Yamanaka Noboru, Hotomi Muneki, Billal Dewan S
Department of Otolaryngology - Head and Neck Surgery, Wakayama Medical University, 811-1 Kimiidera, Wakayama 641-8509, Japan.
J Infect Chemother. 2008 Jun;14(3):180-7. doi: 10.1007/s10156-007-0599-3. Epub 2008 Jun 24.
Acute otitis media (AOM) is the most common disease seen in childhood. Streptococcus pneumoniae, non-typeable Haemophilus influenzae (NTHi), and Moraxella catarrhalis are the most frequent pathogens of all AOM episodes. The high prevalence of drug-resistant pathogens such as penicillin-resistant S. pneumoniae (PRSP) and betalactamase producing or nonproducing ampicillin-resistant H. influenzae (BLPAR or BLNAR) is causing serious clinical problems worldwide. PRSP and BLNAR have become important risk factors for intractable clinical outcome of AOM. PRSP causes a three times higher incidence of intractable AOM than susceptible strains. BLNAR strains show penicillin-binding protein gene mutation and are not only resistant to ampicillin, but also have reduced susceptibility to cephalosporin. The resistant H. influenzae pathogen has shown clonal dissemination in Japan in ways different from those of penicillin-resistant S. pneumoniae. Protection against AOM due to these pathogens may depend on pathogen-specific antibodies. Pneumococcal capsular polysaccharides (PCPs) are type specific and poorly immunogenic in children younger than 2 years old. Approximately 50% of otitis-prone children showed subnormal levels of anti-PCP IgG2 antibody. In our immunological study in children with otitis media, however, otitis-prone children were not unusually vulnerable to infections except those resulting in otitis media. This fact seems to refute the presence of a broad immunological deficit in these children. Some pathogen-specific antibodies may be directed against protein immunogens such as pneumococcal surface protein A (PspA) of S. pneumoniae, P6 of NTHi, and UspA of M. catarrhalis. The levels of antibody to P6 of NTHi in healthy children were significantly higher than those in the otitis-prone children after the age of 18 months. In general, individual antibody levels in otitis-prone individuals did not have an age-dependent rise. The failure to develop a good antibody response to common antigens such as PspA and P6 may enable the pathogen to cause persistent or recurrent disease.

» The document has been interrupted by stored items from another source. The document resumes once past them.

(** * far_extractor: a shallow embedding of the ".far" archive reader

    The development follows [far_extractor/far_extractor.py].  Python values
    are modelled as follows:

    - [int] is [Z] (unbounded, signed);
    - [bytes] / [bytearray] are [list byte];
    - [str] is a list of Unicode code points ([list N]);
    - an exception is a value of [exn], and a function that may raise
      returns a [result];
    - an open binary file ([io.BufferedReader]) is a [stream]: the bytes of
      the file together with the current position;
    - the operating system's file system is an interface ([FileSystem]),
      with one concrete POSIX-like instance ([posix_fs]). *)

From Stdlib Require Import ZArith NArith List Bool Lia.
From Stdlib.Strings Require Import String Ascii Byte.
From stdpp Require Import base decidable numbers list.

Import ListNotations.
Local Open Scope Z_scope.

(** ** Python values *)

(** A Python [str]: the sequence of its code points. *)
Definition pystr := list N.

(** An ASCII literal of the source, as a [str]. *)
Fixpoint py (s : string) : pystr :=
  match s with
  | EmptyString => []
  | String c r => N_of_ascii c :: py r
  end.

(** The exceptions the module can meet.  [OSError] (of which [IOError] is an
    alias in Python 3) carries the text that [str(error)] renders. *)
Inductive exn :=
| ValueError (msg : string)
| UnicodeDecodeError
| TypeError
| OSError (msg : pystr).

Inductive result (A : Type) :=
| Ok (a : A)
| Raise (e : exn).
Arguments Ok {A} a.
Arguments Raise {A} e.

(** What [convert_bytes] returns: [Union[str, int]]. *)
Inductive value :=
| VStr (s : pystr)
| VInt (n : Z).

(** ** A state and exception monad *)

Definition M (S A : Type) := S -> result A * S.

Definition ret {S A} (a : A) : M S A := fun s => (Ok a, s).
Definition raise {S A} (e : exn) : M S A := fun s => (Raise e, s).
Definition bind {S A B} (m : M S A) (k : A -> M S B) : M S B :=
  fun s =>
    match m s with
    | (Ok a, s') => k a s'
    | (Raise e, s') => (Raise e, s')
    end.
Definition lift_result {S A} (r : result A) : M S A := fun s => (r, s).

Notation "x <- m ;; k" := (bind m (fun x => k))
  (at level 100, m at next level, right associativity).
Notation "m ;;; k" := (bind m (fun _ => k))
  (at level 100, right associativity).

(** Dynamic typing: the places where the source uses the result of
    [convert_bytes] as an [int] or as a [str]. *)
Definition as_int {S} (v : value) : M S Z :=
  match v with
  | VInt n => ret n
  | VStr _ => raise TypeError
  end.
Definition as_str {S} (v : value) : M S pystr :=
  match v with
  | VStr s => ret s
  | VInt _ => raise TypeError
  end.

(** ** Byte buffers and streams *)

Definition zero_byte : byte := x00.

(** [bytearray(n)]: [n] zero bytes; a negative count is a [ValueError]. *)
Definition bytearray (n : Z) : result (list byte) :=
  if n <? 0 then Raise (ValueError "negative count")
  else Ok (replicate (Z.to_nat n) zero_byte).

(** An [io.BufferedReader] over a regular file. *)
Record stream := Stream { data : list byte; pos : nat }.

(** The bytes from the current position to the end of the file. *)
Definition remaining (s : stream) : list byte := drop (pos s) (data s).

(** [stream.readinto(buf)]: as many bytes as are available, at most
    [len(buf)], overwrite the front of [buf]; the rest of [buf] is left as
    it was.  The number of bytes read, which [readinto] returns, is dropped
    by every caller, so the model returns the buffer. *)
Definition readinto (buf : list byte) : M stream (list byte) :=
  fun s =>
    let got := take (List.length buf) (remaining s) in
    (Ok (got ++ drop (List.length got) buf),
     Stream (data s) (pos s + List.length got)).

(** [stream.seek(offset, io.SEEK_SET)]: any non-negative offset is accepted,
    also past the end of the file. *)
Definition seek (offset : Z) : M stream unit :=
  fun s =>
    if offset <? 0 then (Raise (OSError (py "[Errno 22] Invalid argument")), s)
    else (Ok tt, Stream (data s) (Z.to_nat offset)).

(** ** Decoding *)

Definition byte_val (b : byte) : Z := Z.of_N (Byte.to_N b).

(** [int.from_bytes(b, "little")]. *)
Fixpoint from_bytes_little (b : list byte) : Z :=
  match b with
  | [] => 0
  | x :: r => byte_val x + 256 * from_bytes_little r
  end.

Definition in_range (lo hi : N) (b : byte) : bool :=
  ((lo <=? Byte.to_N b) && (Byte.to_N b <=? hi))%N.

Definition cont_bits (b : byte) : N := (Byte.to_N b - 128)%N.

(** [bytes.decode("utf-8")] with the default strict error handler: shortest
    form only, no surrogates, nothing above U+10FFFF.  [None] stands for
    [UnicodeDecodeError]. *)
Fixpoint utf8_decode (bs : list byte) : option pystr :=
  match bs with
  | [] => Some []
  | b0 :: r0 =>
    let c0 := Byte.to_N b0 in
    if (c0 <? 128)%N then
      match utf8_decode r0 with Some s => Some (c0 :: s) | None => None end
    else if (c0 <? 194)%N then None
    else if (c0 <? 224)%N then
      match r0 with
      | b1 :: r1 =>
        if in_range 128 191 b1 then
          match utf8_decode r1 with
          | Some s => Some (((c0 - 192) * 64 + cont_bits b1)%N :: s)
          | None => None
          end
        else None
      | _ => None
      end
    else if (c0 <? 240)%N then
      match r0 with
      | b1 :: b2 :: r2 =>
        let lo := if (c0 =? 224)%N then 160%N else 128%N in
        let hi := if (c0 =? 237)%N then 159%N else 191%N in
        if in_range lo hi b1 && in_range 128 191 b2 then
          match utf8_decode r2 with
          | Some s =>
            Some ((((c0 - 224) * 64 + cont_bits b1) * 64 + cont_bits b2)%N :: s)
          | None => None
          end
        else None
      | _ => None
      end
    else if (c0 <? 245)%N then
      match r0 with
      | b1 :: b2 :: b3 :: r3 =>
        let lo := if (c0 =? 240)%N then 144%N else 128%N in
        let hi := if (c0 =? 244)%N then 143%N else 191%N in
        if in_range lo hi b1 && in_range 128 191 b2 && in_range 128 191 b3 then
          match utf8_decode r3 with
          | Some s =>
            Some (((((c0 - 240) * 64 + cont_bits b1) * 64 + cont_bits b2) * 64
                   + cont_bits b3)%N :: s)
          | None => None
          end
        else None
      | _ => None
      end
    else None
  end.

急性中耳炎(AOM)是儿童期最常见的疾病。肺炎链球菌、不可分型流感嗜血杆菌(NTHi)和卡他莫拉菌是所有AOM发作中最常见的病原体。耐药病原体的高流行率,如耐青霉素肺炎链球菌(PRSP)和产β-内酰胺酶或不产β-内酰胺酶的耐氨苄西林流感嗜血杆菌(BLPAR或BLNAR),正在全球范围内引发严重的临床问题。PRSP和BLNAR已成为AOM难治性临床结局的重要危险因素。PRSP导致难治性AOM的发生率比敏感菌株高3倍。BLNAR菌株显示青霉素结合蛋白基因突变,不仅对氨苄西林耐药,而且对头孢菌素的敏感性也降低。耐药流感嗜血杆菌病原体在日本以不同于耐青霉素肺炎链球菌的方式呈现克隆传播。针对这些病原体预防AOM可能依赖于病原体特异性抗体。肺炎球菌荚膜多糖(PCP)具有型特异性,在2岁以下儿童中免疫原性较差。约50%易患中耳炎的儿童抗PCP IgG2抗体水平低于正常。然而,在我们对中耳炎患儿的免疫学研究中,除了导致中耳炎的感染外,易患中耳炎的儿童对其他感染并无异常易感性。这一事实似乎反驳了这些儿童存在广泛免疫缺陷的观点。一些病原体特异性抗体可能针对蛋白质免疫原,如肺炎链球菌的肺炎球菌表面蛋白A(PspA)、NTHi的P6以及卡他莫拉菌的UspA。18个月龄后,健康儿童中抗NTHi P6抗体水平显著高于易患中耳炎的儿童。一般来说,易患中耳炎个体的个体抗体水平没有随年龄增长而升高。对PspA和P6等常见抗原未能产生良好的抗体反应可能使病原体导致持续性或复发性疾病。